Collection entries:

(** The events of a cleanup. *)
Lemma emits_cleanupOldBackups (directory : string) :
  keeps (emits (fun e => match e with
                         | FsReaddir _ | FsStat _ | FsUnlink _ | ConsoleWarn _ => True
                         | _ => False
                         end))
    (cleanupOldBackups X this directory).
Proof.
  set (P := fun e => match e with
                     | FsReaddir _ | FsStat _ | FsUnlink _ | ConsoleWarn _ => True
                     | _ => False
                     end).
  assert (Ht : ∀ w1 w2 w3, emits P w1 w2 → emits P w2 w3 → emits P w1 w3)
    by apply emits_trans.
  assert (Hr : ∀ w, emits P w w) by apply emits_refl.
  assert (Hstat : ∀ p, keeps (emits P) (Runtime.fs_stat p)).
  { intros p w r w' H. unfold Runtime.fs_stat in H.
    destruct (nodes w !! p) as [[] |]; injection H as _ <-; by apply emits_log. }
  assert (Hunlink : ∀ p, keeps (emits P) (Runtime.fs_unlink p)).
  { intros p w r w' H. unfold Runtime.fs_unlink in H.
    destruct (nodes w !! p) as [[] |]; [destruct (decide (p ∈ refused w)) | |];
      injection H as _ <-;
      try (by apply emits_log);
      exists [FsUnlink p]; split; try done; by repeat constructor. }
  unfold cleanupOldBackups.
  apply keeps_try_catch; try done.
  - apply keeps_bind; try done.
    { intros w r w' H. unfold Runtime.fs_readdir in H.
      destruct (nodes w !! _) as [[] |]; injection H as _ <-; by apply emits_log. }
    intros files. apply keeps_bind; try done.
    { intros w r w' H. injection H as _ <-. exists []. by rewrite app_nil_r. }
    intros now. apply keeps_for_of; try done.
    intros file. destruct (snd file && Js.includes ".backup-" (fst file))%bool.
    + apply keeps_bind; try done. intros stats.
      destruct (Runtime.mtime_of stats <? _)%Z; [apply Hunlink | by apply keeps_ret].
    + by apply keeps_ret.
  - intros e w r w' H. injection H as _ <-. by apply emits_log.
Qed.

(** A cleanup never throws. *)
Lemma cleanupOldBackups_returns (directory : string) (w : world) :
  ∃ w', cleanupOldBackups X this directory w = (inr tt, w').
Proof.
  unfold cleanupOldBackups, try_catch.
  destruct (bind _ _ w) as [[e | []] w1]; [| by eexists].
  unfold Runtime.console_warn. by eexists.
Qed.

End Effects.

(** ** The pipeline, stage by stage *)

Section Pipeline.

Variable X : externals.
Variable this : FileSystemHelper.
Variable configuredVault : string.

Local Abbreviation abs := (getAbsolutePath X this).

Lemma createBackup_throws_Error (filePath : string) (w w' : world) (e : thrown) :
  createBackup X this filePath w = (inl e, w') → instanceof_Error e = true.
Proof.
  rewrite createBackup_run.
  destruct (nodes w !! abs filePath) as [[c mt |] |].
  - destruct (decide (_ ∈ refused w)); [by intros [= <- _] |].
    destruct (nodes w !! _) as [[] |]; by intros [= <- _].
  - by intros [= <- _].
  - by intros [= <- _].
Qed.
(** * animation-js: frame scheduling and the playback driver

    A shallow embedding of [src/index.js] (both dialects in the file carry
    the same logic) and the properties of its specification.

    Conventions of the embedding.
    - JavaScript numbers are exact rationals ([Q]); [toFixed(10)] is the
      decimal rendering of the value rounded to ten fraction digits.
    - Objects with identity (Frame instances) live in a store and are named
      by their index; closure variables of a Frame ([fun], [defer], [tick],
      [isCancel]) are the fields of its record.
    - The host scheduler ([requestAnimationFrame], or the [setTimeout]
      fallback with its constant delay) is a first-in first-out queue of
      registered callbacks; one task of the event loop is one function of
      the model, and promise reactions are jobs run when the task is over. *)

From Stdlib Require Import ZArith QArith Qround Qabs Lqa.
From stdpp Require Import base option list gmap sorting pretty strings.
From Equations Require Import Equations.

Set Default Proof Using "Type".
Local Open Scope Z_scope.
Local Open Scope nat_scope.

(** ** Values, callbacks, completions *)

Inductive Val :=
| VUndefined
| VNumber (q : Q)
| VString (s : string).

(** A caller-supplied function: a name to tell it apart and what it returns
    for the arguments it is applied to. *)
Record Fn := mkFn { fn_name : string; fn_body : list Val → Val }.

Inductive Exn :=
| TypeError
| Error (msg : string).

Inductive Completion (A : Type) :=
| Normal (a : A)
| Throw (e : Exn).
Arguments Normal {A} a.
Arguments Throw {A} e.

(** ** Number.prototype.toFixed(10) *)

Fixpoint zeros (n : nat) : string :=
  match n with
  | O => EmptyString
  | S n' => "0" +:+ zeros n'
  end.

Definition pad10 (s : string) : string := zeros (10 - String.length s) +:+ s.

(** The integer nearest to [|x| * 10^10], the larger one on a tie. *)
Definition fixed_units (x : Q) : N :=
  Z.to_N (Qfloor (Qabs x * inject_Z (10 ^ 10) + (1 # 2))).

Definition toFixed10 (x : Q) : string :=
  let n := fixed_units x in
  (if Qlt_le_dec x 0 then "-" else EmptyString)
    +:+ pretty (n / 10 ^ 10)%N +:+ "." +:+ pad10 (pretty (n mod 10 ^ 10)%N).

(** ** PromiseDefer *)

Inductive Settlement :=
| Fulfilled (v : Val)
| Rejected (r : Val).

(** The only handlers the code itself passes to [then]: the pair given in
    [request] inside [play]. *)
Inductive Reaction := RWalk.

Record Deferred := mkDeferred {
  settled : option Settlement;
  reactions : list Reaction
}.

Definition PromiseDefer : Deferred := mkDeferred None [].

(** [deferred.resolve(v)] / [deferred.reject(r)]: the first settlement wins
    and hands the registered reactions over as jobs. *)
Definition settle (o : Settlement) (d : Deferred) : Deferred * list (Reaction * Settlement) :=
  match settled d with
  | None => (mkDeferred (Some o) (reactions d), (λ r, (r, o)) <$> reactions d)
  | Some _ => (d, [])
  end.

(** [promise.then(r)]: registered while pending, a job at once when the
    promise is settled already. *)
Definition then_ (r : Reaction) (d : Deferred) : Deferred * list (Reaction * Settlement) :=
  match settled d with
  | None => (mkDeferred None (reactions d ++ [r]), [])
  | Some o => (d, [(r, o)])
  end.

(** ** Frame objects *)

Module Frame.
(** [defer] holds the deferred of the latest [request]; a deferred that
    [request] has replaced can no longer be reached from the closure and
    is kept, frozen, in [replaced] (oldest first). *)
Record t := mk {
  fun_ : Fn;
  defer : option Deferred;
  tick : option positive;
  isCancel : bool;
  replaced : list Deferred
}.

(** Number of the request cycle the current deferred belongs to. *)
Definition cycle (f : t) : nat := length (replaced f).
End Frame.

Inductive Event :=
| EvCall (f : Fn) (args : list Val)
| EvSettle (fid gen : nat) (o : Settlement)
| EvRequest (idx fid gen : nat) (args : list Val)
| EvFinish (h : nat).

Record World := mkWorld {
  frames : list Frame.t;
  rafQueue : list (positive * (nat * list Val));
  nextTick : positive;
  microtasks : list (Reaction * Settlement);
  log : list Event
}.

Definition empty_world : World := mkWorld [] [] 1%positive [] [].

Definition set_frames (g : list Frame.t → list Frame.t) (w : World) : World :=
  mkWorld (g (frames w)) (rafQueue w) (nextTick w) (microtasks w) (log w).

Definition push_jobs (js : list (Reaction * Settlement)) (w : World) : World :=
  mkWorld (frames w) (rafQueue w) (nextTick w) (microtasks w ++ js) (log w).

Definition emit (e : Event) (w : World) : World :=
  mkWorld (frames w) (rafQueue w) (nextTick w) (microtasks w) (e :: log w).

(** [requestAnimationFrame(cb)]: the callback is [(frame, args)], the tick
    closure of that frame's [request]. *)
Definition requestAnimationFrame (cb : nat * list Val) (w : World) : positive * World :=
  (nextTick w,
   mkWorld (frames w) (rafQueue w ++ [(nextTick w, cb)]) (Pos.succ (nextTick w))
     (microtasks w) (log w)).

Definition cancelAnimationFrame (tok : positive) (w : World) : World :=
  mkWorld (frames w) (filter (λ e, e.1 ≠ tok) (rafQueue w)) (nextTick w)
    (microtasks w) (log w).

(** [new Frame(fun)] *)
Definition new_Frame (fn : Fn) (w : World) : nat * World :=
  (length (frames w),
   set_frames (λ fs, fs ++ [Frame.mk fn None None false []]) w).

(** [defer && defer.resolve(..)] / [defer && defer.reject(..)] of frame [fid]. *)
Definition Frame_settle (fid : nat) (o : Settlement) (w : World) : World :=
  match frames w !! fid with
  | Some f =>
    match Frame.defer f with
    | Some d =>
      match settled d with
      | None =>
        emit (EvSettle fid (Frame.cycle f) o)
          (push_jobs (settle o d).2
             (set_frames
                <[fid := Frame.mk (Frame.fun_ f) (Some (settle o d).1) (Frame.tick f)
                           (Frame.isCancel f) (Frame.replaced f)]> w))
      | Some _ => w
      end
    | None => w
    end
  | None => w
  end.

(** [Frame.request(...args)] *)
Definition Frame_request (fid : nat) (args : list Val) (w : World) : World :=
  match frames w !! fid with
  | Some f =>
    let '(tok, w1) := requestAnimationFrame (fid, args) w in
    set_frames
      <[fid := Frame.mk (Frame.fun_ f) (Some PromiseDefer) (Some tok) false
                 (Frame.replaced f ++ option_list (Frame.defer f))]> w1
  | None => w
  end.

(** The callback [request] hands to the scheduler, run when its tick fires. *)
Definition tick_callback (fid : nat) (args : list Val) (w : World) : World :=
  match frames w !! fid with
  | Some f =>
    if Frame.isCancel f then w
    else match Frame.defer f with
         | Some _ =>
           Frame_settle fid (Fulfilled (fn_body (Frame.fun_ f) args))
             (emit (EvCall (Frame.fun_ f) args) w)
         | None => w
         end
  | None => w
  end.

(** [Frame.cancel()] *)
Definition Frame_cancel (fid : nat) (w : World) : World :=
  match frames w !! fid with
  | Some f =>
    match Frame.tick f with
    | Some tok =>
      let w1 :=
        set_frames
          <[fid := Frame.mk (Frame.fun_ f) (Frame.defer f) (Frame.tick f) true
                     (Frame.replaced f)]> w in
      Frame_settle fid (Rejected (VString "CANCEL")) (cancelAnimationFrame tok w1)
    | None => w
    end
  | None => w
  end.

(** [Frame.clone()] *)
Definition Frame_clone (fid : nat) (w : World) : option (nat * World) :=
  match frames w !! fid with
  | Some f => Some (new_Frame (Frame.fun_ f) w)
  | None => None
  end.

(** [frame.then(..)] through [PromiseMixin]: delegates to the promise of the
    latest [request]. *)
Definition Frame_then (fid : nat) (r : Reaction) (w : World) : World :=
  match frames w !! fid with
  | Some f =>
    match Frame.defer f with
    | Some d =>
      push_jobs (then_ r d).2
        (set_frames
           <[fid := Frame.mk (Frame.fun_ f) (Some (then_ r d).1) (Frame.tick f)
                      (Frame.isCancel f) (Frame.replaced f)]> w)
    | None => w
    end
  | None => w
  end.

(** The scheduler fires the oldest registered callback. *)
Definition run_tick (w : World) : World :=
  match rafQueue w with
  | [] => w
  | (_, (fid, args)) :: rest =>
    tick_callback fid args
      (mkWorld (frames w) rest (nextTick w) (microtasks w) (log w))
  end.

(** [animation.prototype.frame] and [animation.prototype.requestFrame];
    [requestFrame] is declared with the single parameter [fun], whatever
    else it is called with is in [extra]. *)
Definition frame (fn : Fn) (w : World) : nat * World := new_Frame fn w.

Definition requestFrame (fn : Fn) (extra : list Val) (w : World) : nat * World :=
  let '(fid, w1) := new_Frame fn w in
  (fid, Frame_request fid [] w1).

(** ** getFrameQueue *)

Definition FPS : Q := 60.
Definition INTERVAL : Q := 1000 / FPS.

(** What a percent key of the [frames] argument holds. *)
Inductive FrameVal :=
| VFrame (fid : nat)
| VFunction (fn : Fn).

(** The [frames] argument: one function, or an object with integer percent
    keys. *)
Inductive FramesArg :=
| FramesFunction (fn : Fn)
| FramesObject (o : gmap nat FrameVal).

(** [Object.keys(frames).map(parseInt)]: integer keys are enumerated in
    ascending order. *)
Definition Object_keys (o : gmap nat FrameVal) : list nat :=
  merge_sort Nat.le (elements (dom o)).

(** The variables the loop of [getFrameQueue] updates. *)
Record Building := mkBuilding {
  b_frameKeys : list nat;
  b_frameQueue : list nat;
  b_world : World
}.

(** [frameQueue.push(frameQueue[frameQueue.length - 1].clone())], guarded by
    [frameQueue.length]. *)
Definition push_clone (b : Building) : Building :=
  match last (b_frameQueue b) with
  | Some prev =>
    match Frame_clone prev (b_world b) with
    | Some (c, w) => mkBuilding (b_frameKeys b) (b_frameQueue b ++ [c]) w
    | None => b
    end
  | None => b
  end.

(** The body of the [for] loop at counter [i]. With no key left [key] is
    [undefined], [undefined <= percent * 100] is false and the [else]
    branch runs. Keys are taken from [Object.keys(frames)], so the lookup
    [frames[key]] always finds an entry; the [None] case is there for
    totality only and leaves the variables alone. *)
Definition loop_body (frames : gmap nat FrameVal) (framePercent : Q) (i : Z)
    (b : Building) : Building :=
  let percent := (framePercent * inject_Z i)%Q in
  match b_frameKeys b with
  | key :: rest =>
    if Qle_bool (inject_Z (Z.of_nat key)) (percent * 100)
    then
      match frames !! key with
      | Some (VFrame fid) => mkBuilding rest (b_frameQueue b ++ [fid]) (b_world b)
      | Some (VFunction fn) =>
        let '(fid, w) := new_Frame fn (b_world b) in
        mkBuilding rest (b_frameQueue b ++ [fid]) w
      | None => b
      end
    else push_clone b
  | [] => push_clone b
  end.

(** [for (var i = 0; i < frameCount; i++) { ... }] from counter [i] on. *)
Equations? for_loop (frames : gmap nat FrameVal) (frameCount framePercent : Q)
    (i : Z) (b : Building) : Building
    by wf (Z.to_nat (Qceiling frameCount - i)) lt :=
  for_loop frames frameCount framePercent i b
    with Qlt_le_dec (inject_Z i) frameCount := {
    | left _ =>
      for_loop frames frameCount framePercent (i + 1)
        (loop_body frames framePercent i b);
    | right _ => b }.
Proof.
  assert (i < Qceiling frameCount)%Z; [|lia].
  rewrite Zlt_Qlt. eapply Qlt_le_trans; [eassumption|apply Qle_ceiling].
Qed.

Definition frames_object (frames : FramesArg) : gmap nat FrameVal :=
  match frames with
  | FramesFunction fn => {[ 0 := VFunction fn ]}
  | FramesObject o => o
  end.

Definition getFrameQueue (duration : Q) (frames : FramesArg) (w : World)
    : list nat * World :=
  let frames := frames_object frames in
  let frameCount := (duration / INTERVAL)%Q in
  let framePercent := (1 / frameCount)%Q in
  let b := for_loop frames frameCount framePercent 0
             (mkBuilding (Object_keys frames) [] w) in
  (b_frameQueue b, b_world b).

--

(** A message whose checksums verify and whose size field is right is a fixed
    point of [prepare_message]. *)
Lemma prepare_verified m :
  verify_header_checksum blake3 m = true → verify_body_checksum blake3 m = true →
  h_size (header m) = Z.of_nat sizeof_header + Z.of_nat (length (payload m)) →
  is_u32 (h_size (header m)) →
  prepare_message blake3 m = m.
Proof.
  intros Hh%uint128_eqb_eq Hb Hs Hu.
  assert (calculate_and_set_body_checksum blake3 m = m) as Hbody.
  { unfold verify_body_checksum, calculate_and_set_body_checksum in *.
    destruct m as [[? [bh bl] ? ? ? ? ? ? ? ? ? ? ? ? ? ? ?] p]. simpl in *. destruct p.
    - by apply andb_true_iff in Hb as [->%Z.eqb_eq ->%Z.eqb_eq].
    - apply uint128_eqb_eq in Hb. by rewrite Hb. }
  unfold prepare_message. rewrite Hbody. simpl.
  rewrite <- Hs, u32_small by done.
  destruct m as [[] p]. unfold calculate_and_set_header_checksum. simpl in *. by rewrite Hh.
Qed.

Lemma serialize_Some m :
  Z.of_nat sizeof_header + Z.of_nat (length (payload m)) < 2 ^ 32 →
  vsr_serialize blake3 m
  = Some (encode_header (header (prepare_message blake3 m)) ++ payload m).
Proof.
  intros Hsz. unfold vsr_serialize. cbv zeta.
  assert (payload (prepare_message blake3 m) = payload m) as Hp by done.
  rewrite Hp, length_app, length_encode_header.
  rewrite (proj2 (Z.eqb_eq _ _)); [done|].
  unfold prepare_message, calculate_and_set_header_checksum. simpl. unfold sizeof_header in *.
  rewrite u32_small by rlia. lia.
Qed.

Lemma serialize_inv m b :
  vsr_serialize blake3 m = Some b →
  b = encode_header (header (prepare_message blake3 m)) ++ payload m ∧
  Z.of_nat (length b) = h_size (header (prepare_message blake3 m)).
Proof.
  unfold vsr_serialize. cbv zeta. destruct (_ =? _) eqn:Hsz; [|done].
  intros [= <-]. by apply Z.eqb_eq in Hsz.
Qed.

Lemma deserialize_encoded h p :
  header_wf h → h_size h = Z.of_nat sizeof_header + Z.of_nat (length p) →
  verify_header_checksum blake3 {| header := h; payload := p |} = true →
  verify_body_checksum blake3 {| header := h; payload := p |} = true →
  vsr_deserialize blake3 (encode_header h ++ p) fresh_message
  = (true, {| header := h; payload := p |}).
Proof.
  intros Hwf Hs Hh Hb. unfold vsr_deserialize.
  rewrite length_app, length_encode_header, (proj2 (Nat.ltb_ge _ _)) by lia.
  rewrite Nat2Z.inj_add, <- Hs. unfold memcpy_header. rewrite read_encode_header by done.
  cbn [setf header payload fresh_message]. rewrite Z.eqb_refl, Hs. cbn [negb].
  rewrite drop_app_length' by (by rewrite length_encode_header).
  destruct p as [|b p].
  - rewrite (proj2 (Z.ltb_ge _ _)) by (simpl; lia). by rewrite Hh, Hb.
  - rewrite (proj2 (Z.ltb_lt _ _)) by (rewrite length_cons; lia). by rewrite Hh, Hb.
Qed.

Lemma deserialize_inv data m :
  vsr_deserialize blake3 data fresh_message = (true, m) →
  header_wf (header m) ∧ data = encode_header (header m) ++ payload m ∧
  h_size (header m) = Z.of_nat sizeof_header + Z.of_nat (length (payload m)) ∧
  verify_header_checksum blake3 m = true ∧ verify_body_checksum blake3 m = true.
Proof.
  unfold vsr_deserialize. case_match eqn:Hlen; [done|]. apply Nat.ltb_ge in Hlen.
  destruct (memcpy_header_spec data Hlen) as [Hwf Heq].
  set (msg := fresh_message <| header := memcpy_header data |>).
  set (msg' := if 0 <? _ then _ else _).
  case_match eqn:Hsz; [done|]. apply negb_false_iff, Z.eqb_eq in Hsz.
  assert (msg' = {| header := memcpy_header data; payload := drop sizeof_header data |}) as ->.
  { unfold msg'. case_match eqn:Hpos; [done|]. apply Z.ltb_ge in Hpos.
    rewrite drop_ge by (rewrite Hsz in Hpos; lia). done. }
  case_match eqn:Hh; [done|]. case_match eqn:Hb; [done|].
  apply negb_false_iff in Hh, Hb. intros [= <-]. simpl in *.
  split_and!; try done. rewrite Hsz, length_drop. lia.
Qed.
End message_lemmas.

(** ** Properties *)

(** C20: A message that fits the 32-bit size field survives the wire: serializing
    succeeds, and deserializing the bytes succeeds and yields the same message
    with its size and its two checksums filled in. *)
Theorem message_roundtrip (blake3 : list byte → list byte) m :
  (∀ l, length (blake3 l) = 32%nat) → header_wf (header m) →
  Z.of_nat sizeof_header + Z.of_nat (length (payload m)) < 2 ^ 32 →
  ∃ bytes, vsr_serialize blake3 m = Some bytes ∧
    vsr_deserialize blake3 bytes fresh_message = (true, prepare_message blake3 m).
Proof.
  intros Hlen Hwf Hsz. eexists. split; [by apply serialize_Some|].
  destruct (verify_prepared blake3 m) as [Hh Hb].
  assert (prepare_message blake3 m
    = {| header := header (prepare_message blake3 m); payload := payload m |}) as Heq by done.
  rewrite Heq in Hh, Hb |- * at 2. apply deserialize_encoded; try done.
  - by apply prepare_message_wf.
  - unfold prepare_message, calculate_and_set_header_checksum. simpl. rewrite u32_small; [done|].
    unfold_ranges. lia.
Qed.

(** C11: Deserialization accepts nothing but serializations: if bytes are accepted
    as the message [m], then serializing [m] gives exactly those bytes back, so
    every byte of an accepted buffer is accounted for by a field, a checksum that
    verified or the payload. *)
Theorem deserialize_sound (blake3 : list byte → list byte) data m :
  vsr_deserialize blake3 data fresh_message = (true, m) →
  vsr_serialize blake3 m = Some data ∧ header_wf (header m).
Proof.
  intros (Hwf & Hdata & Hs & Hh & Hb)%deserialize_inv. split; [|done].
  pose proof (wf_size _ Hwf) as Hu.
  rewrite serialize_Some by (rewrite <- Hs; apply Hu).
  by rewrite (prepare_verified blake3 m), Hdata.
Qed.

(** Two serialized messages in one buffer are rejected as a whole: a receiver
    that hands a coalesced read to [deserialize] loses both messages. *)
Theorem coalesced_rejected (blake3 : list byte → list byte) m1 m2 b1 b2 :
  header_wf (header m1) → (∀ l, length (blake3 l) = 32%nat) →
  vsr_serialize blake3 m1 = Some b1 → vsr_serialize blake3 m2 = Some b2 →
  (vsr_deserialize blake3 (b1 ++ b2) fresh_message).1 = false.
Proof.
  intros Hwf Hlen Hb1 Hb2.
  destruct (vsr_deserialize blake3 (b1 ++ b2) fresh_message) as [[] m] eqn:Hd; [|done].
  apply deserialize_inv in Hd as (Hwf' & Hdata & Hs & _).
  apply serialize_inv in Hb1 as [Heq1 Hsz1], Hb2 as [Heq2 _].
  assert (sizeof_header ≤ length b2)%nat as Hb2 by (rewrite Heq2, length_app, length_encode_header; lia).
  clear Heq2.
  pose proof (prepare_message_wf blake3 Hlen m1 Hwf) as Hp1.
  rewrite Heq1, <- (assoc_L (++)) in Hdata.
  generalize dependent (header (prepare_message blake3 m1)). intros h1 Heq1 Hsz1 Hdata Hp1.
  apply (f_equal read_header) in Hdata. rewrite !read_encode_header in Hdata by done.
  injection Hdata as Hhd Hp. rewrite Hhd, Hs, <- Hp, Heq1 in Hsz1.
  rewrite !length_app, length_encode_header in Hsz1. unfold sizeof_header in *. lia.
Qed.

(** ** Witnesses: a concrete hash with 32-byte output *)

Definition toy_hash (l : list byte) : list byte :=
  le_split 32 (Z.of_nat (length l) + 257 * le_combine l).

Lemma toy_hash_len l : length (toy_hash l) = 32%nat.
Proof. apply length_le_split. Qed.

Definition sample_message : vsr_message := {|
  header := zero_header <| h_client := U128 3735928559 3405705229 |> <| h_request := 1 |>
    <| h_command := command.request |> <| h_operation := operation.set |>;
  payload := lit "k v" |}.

--

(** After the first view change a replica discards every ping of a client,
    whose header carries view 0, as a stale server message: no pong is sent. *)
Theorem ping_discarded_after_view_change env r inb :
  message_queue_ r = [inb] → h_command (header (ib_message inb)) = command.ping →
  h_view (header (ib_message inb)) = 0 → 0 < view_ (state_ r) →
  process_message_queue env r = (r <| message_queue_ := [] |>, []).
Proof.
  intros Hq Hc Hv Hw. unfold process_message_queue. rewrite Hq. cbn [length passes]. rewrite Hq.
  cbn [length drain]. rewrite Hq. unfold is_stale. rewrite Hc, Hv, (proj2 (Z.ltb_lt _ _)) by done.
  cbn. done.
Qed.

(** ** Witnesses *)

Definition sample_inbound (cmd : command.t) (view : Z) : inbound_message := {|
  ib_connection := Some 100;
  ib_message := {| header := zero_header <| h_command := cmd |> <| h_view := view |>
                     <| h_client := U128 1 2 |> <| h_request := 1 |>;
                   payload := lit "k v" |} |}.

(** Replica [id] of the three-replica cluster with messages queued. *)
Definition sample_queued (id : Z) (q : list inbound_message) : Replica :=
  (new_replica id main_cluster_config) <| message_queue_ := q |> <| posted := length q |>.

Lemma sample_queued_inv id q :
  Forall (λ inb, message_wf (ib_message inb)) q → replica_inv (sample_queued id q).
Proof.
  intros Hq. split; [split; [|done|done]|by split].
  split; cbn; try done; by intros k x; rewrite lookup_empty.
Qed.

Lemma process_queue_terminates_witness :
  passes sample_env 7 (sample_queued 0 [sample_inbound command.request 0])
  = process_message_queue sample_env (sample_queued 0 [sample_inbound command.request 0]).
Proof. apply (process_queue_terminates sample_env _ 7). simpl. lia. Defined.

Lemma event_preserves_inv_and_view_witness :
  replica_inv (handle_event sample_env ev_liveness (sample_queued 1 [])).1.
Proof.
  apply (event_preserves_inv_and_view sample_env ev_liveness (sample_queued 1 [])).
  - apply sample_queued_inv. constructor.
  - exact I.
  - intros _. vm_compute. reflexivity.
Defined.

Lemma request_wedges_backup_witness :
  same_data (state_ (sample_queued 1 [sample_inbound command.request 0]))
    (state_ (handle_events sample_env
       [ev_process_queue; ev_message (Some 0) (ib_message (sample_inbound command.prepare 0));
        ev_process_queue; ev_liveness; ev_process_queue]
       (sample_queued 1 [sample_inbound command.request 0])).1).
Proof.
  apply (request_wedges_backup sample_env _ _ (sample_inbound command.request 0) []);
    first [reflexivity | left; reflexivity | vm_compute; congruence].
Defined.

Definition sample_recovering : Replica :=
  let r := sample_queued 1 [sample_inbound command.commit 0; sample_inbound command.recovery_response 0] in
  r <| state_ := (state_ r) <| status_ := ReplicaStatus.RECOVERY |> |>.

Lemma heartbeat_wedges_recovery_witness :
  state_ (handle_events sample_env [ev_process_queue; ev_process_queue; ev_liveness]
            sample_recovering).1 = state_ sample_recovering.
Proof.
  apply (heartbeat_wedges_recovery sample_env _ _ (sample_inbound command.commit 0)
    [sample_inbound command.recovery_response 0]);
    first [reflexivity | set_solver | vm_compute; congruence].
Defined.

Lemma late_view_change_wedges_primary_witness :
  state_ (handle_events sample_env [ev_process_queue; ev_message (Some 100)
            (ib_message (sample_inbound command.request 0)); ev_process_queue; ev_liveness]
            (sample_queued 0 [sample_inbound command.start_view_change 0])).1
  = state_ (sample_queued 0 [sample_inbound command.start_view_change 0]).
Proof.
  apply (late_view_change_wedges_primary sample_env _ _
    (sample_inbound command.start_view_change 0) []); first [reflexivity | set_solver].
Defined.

• **Exercise requirements**: Only those lines of the entries above that run from the line containing "match n with" to the line containing "Record Deferred := mkDeferred", both included, should be transcribed exactly.

• **Expected output**:
  match n with
  | O => EmptyString
  | S n' => "0" +:+ zeros n'
  end.

Definition pad10 (s : string) : string := zeros (10 - String.length s) +:+ s.

(** The integer nearest to [|x| * 10^10], the larger one on a tie. *)
Definition fixed_units (x : Q) : N :=
  Z.to_N (Qfloor (Qabs x * inject_Z (10 ^ 10) + (1 # 2))).

Definition toFixed10 (x : Q) : string :=
  let n := fixed_units x in
  (if Qlt_le_dec x 0 then "-" else EmptyString)
    +:+ pretty (n / 10 ^ 10)%N +:+ "." +:+ pad10 (pretty (n mod 10 ^ 10)%N).

(** ** PromiseDefer *)

Inductive Settlement :=
| Fulfilled (v : Val)
| Rejected (r : Val).

(** The only handlers the code itself passes to [then]: the pair given in
    [request] inside [play]. *)
Inductive Reaction := RWalk.

Record Deferred := mkDeferred {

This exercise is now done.